Dalla montagna all’acqua: come ci è arrivata Claire Ghiringhelli al canottaggio? «All’acqua ci sono arrivata solo dopo l’operazione: prima era prevalentemente in montagna che trascorrevo il mio tempo libero. La mia nuova condizione imponeva però che cercassi altro per praticare un po’ di sport: avevo la necessità di rimettermi in movimento, specie perché per due interminabili anni, complice la malattia e la lunga convalescenza, non avevo più fatto niente di particolare. L’idea di praticare uno di quegli sport ‘classici’ per i paraplegici, come il basket o il tennis in carrozzina, non mi stimolava particolarmente. Cercavo qualcosa di intrigante, qualcosa che potesse portare una ventata di novità in modo da voltare metaforicamente pagina e iniziare un nuovo capitolo della mia vita. Così mio marito mi aveva proposto il canottaggio. Mi sono documentata un po’ in internet e poi sono andata a bussare al club di Corbeil-Essonnes, società francese di para-rowing nota per avere una squadra molto competitiva. Ad accogliermi è stato il direttore sportivo, che a tutt’oggi è il mio allenatore, e mi ha subito messo in acqua. Lì per lì ero spaventata, ma lui continuava a insistere... Ebbene, superato quel timore iniziale, mi sono sentita quasi rinata: avevo trovato il mio sport!».
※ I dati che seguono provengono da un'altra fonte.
Lemma format_04d_width (n : Z) :
  1000 ≤ n < 10000 → String.length (Py.format_04d n) = 4%nat.
Proof.
  intros Hn.
  apply (Forall_seqZ_range (λ n, String.length (Py.format_04d n) = 4%nat) 1000 9000);
    [|lia].
  apply Forall_forall. intros x Hx%list_elem_of_In.
  assert (forallb (λ n, (String.length (Py.format_04d n) =? 4)%nat) (seqZ 1000 9000) = true)
    as Hall by (vm_compute; reflexivity).
  rewrite forallb_forall in Hall. apply Nat.eqb_eq, Hall, Hx.
Qed.

Lemma strftime_width (now : DateTime) :
  valid_clock now → String.length (strftime now) = 15%nat.
Proof.
  intros (Hy & Hm & Hd & HH & HM & HS). unfold strftime.
  rewrite !length_append, format_04d_width, !format_02d_width by lia.
  reflexivity.
Qed.

(** *** The substitution of [sanitize_filename] *)

Lemma forbidden_stripped (c : ascii) :
  Re.forbidden c = true ↔ c ∈ stripped_chars.
Proof.
  unfold Re.forbidden, stripped_chars.
  rewrite !orb_true_iff, !Ascii.eqb_eq.
  rewrite !elem_of_cons, elem_of_nil. tauto.
Qed.

Lemma sanitize_filename_filter (s : string) :
  list_ascii_of_string (sanitize_filename s)
  = filter (λ c, c ∉ stripped_chars) (list_ascii_of_string s).
Proof.
  unfold sanitize_filename.
  induction s as [|c s IH]; [reflexivity|].
  cbn [Re.sub_class_empty list_ascii_of_string].
  destruct (Re.forbidden c) eqn:Hc.
  - rewrite filter_cons_False; [exact IH|].
    intros Hn. apply Hn, forbidden_stripped, Hc.
  - rewrite filter_cons_True.
    + cbn [list_ascii_of_string]. rewrite IH. reflexivity.
    + intros Hin%forbidden_stripped. congruence.
Qed.

(** ** Report writer *)

(** C6. Whenever the file can be opened, [save_to_markdown] returns the
    name [<YYYYMMDD_HHMMSS>_<sanitized title>.md] and leaves under
    [output/] and that name exactly the document: heading with the title,
    blank line, bold channel label and channel, blank line, bold URL label
    and url, blank line, rule, blank line, transcript heading, blank line,
    transcript.  The sanitized title is the title without the nine
    characters backslash, slash, star, question mark, colon, double quote,
    less-than, greater-than and bar, and nothing else is removed. *)
Theorem save_to_markdown_layout {T} (env : Env T) (metadata : Metadata)
    (transcript : string) (w : World) :
  let now := clock env in
  let time_str :=
    Py.format_04d (year now) +:+ Py.format_02d (month now)
    +:+ Py.format_02d (day now) +:+ "_" +:+ Py.format_02d (hour now)
    +:+ Py.format_02d (minute now) +:+ Py.format_02d (second now) in
  let file_name := time_str +:+ "_" +:+ sanitize_filename (title metadata) +:+ ".md" in
  open_error env ("output/" +:+ file_name) = None →
  (save_to_markdown env metadata transcript w).1 = Ok file_name
  ∧ files (save_to_markdown env metadata transcript w).2
    = <["output/" +:+ file_name :=
          "# " +:+ title metadata +:+ nl +:+ nl
          +:+ "**채널명:** " +:+ channel metadata +:+ nl +:+ nl
          +:+ "**URL:** " +:+ url metadata +:+ nl +:+ nl
          +:+ "---" +:+ nl +:+ nl
          +:+ "## 트랜스크립트" +:+ nl +:+ nl
          +:+ transcript]> (files w)
  ∧ list_ascii_of_string (sanitize_filename (title metadata))
    = filter (λ c, c ∉ [Re.backslash; "/"; "*"; "?"; ":"; Re.dquote; "<"; ">"; "|"]%char)
        (list_ascii_of_string (title metadata))
  ∧ (valid_clock now → String.length time_str = 15%nat).
Proof.
  intros now time_str file_name Hopen.
  rewrite (save_to_markdown_written env metadata transcript w Hopen).
  split; [reflexivity|]. split; [reflexivity|].
  split; [apply sanitize_filename_filter | apply strftime_width].
Qed.

Lemma save_to_markdown_layout_witness :
  (save_to_markdown env_scraped
     {| title := "A: title?"; channel := "Some Channel";
        url := "https://www.youtube.com/watch?v=dQw4w9WgXcQ" |}
     "[00:00:00](https://www.youtube.com/watch?v=dQw4w9WgXcQ&t=0s) hi" world0).1
  = Ok "20261104_090507_A title.md".
Proof.
  exact (proj1 (save_to_markdown_layout env_scraped
     {| title := "A: title?"; channel := "Some Channel";
        url := "https://www.youtube.com/watch?v=dQw4w9WgXcQ" |}
     "[00:00:00](https://www.youtube.com/watch?v=dQw4w9WgXcQ&t=0s) hi" world0
     eq_refl)).
Defined.

(** ** Pipeline driver and transcript failure *)

Section DriverProperties.

Context {T : Type} (env : Env T).

Lemma files_prompted w : files (prompted env w) = files w.
Proof. unfold prompted. destruct (length (argv env) <? 2)%nat; reflexivity. Qed.

(** A transcript with an entry is a non-empty string. *)
Lemma transcript_lines_truthy video_id translate w entries :
  transcript_api env video_id languages = inr entries → entries ≠ [] →
  ∃ lines w', transcript_lines env video_id translate w = (Ok lines, w')
    ∧ files w' = files w ∧ Py.truthy (Py.join nl lines) = true.
Proof.
  intros H Hne. destruct entries as [|entry entries]; [congruence|].
  destruct translate.
  - rewrite (transcript_lines_translating env _ w _ H).
    eexists _, _. split; [reflexivity|]. split; [reflexivity|].
    cbn [map translations].
    destruct (translate_api env (new_translator env) (text entry) "ko") as [r tr'].
    cbn [paired_lines]. exact (truthy_join_cons _ _ _).
  - rewrite (transcript_lines_plain env _ w _ H).
    eexists _, _. split; [reflexivity|]. split; [reflexivity|].
    exact (truthy_join_cons _ _ _).
Qed.

(** What a run leaves on disk: nothing new, or one report built from one
    metadata record. *)
Lemma main_files w :
  files (main env w).2 = files w
  ∨ ∃ m w0 w1 transcript,
      get_video_metadata env (extract_video_id (raw_input env)) w0 = (Ok m, w1)
      ∧ files (main env w).2
        = <[report_path env (or_default (extract_video_id (raw_input env)) m)
            := document (or_default (extract_video_id (raw_input env)) m) transcript]>
            (files w).
Proof.
  destruct (decide (raw_input env = "")) as [Hraw|Hraw].
  { left. rewrite (main_no_reference env w Hraw). apply files_prompted. }
  destruct (get_video_metadata_total env (extract_video_id (raw_input env))
              (prompted env w)) as (m & evs & Hm).
  rewrite (main_run env w m _ Hraw Hm).
  pose proof (transcript_lines_files env (extract_video_id (raw_input env))
                (translate_flag env) (add_events (prompted env w) evs)) as Hf.
  destruct (transcript_lines _ _ _ _) as [[lines|e] w2]; cbn [snd] in Hf.
  2:{ left. cbn [snd]. rewrite Hf. apply files_prompted. }
  destruct (Py.truthy (Py.join nl lines)).
  2:{ left. cbn [snd]. rewrite files_add_events, Hf. apply files_prompted. }
  destruct (open_error env (report_path env
              (or_default (extract_video_id (raw_input env)) m))) as [e|] eqn:Hopen.
  - left. rewrite (save_to_markdown_refused env _ _ _ _ Hopen). cbn [snd].
    rewrite !files_add_events, Hf. apply files_prompted.
  - right. exists m, (prompted env w), (add_events (prompted env w) evs), (Py.join nl lines).
    split; [exact Hm|].
    rewrite (save_to_markdown_written env _ _ _ Hopen). cbn [snd files].
    rewrite files_add_events, Hf, files_add_events, files_prompted. reflexivity.
Qed.

End DriverProperties.

(** C1, as the program has it.  When the transcript provider raises,
    [get_transcript] raises the same exception and so does the driver; when
    the provider returns no entry, [get_transcript] returns the empty
    string without raising and the driver ends normally, skipping the
    report.  In both cases no file is written. *)
Theorem transcript_unavailable_no_report {T} (env : Env T) (w : World) :
  let video_id := extract_video_id (raw_input env) in
  raw_input env ≠ "" →
  (∀ e, transcript_api env video_id languages = inl e →
     (∀ translate w', (get_transcript env video_id translate w').1 = Raise e)
     ∧ (main env w).1 = Raise e
     ∧ files (main env w).2 = files w)
  ∧ (transcript_api env video_id languages = inr [] →
     (∀ translate w', (get_transcript env video_id translate w').1 = Ok "")
     ∧ (main env w).1 = Ok None
     ∧ files (main env w).2 = files w).
Proof.
  intros video_id Hraw.
  destruct (get_video_metadata_total env video_id (prompted env w)) as (m & evs & Hm).
  rewrite (main_run env w m _ Hraw Hm). fold video_id.
  split.
  - intros e He. split.
    + intros translate w'. rewrite get_transcript_lines.
      rewrite (transcript_lines_raises env _ translate w' _ He). reflexivity.
    + rewrite (transcript_lines_raises env _ _ _ _ He). cbn [fst snd].
      split; [reflexivity|]. rewrite !files_add_events. apply files_prompted.
  - intros He.
    assert (∀ translate w', transcript_lines env video_id translate w'
              = (Ok [], add_events w' [CallTranscriptApi video_id languages])) as Hl.
    { intros [|] w'.
      - rewrite (transcript_lines_translating env _ w' _ He). reflexivity.
      - rewrite (transcript_lines_plain env _ w' _ He). reflexivity. }
    split.
    + intros translate w'. rewrite get_transcript_lines, Hl. reflexivity.
    + rewrite Hl. cbn [Py.join String.concat Py.truthy fst snd].
      split; [reflexivity|]. rewrite !files_add_events. apply files_prompted.
Qed.

Lemma transcript_unavailable_no_report_witness :
  (main env_raises world0).1 = Raise (Exception "TranscriptsDisabled")
  ∧ files (main env_raises world0).2 = files world0
  ∧ (main env_empty world0).1 = Ok None
  ∧ files (main env_empty world0).2 = files world0.
Proof.
  assert (raw_input env_raises ≠ "") as H1 by (vm_compute; discriminate).
  assert (raw_input env_empty ≠ "") as H2 by (vm_compute; discriminate).
  destruct (transcript_unavailable_no_report env_raises world0 H1) as [Hr _].
  destruct (transcript_unavailable_no_report env_empty world0 H2) as [_ He].
  destruct (Hr (Exception "TranscriptsDisabled") eq_refl) as (_ & Hr1 & Hr2).
  destruct (He eq_refl) as (_ & He1 & He2).
  exact (conj Hr1 (conj Hr2 (conj He1 He2))).
Defined.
Ti-Press‘Superato il timore iniziale, mi sono sentita quasi rinata: avevo trovato il mio sport!’

Il richiamo del Ticino

«Ho staccato la licenza di canottaggio francese, ma poi, considerato che per gran parte della mia riabilitazione sono stata in Ticino, mi sono avvicinata ai Canottieri di Locarno, ed è con loro che finalmente, l’anno scorso, ho partecipato alla mia prima gara internazionale». E qui, sulle sponde, anzi, nelle acque del Lago Maggiore è appunto nato il progetto a cui Claire si è dedicata anima e corpo: «Sì, volevo fare qualcosa di grande, per cui mi sono prefissata la partecipazione alle Paralimpiadi: sarei stata la prima svizzera a riuscirci. Anche perché in Francia, dove c’erano già parecchie brave para-rematrici, avevo capito che ci sarebbe stato poco spazio per coltivare i miei sogni. Nemmeno come riserva. In Svizzera, e in Ticino, invece, potevo davvero continuare a inseguire questo traguardo. Così mi sono tesserata per i Canottieri di Locarno, dove in un certo senso mi sono sentita ‘a casa’. All’inizio non è stato facile organizzare tutto, specialmente dal profilo logistico, ma poi, spinti dalla voglia di coronare questo sogno, abbiamo superato anche queste difficoltà».

Un sogno che adesso è diventato una splendida realtà. Il percorso che l’ha riportata a Parigi, però, ancora una volta, non è stato tutto in discesa: l’anno scorso infatti, una trombosi a un braccio l’aveva costretta a rinunciare ai Mondiali di Belgrado, dove avrebbe avuto la prima occasione di qualificarsi per Parigi. Nemmeno questo però ha scalfito la sua determinazione, e grazie al risultato ottenuto ai Campionati europei di Szegez (Ungheria) in aprile, finalmente, Claire Ghiringhelli ha validato il suo ticket per le Paralimpiadi di Parigi. «Il primo traguardo l’ho tagliato, e ne sono felicissima! Ma ora devo ancora lavorare sodo, perché a Parigi voglio dare il meglio di me. Per questo mi alleno a ritmo di nove sedute settimanali: tutti i giorni una volta, con il raddoppio nel weekend, per un totale che oscilla tra le 18 e le 20 ore di lavoro». Ma non in Ticino: «Purtroppo, con la bella stagione il Lago Maggiore è troppo ‘trafficato’ ragion per cui da qui alle Paralimpiadi, a malincuore, non ho più previsto di allenarmi in Ticino: non ci sarebbero le condizioni ideali. Le prime due settimane di agosto sarò comunque in Svizzera per l’ultimo campo di allenamento, basato a Sarnen e facendo capo al Rotsee. Poi, per un’altra settimana sarò a Corbeil-Essonnes, dopodiché, dal 25 agosto, mi sposterò a Vaires sur Marne, all’est di Parigi, dove si svolgeranno le gare di canottaggio delle Paralimpiadi (come pure quelle delle Olimpiadi), per preparare al meglio la competizione». Una competizione che si svolgerà quando? «Le qualificazioni dei 2’000 m sono in programma il 30 e 31 agosto: le prime due delle batterie accederanno direttamente alla finale A, che si svolgerà il 1° settembre, mentre le altre andranno a caccia dei restanti biglietti per l’ultimo atto nel ripescaggio. Non vedo l’ora: di certo verrà diversa gente a vedermi, anche dal Ticino: tra canottieri, parenti e amici, in molti hanno già detto di volerci essere».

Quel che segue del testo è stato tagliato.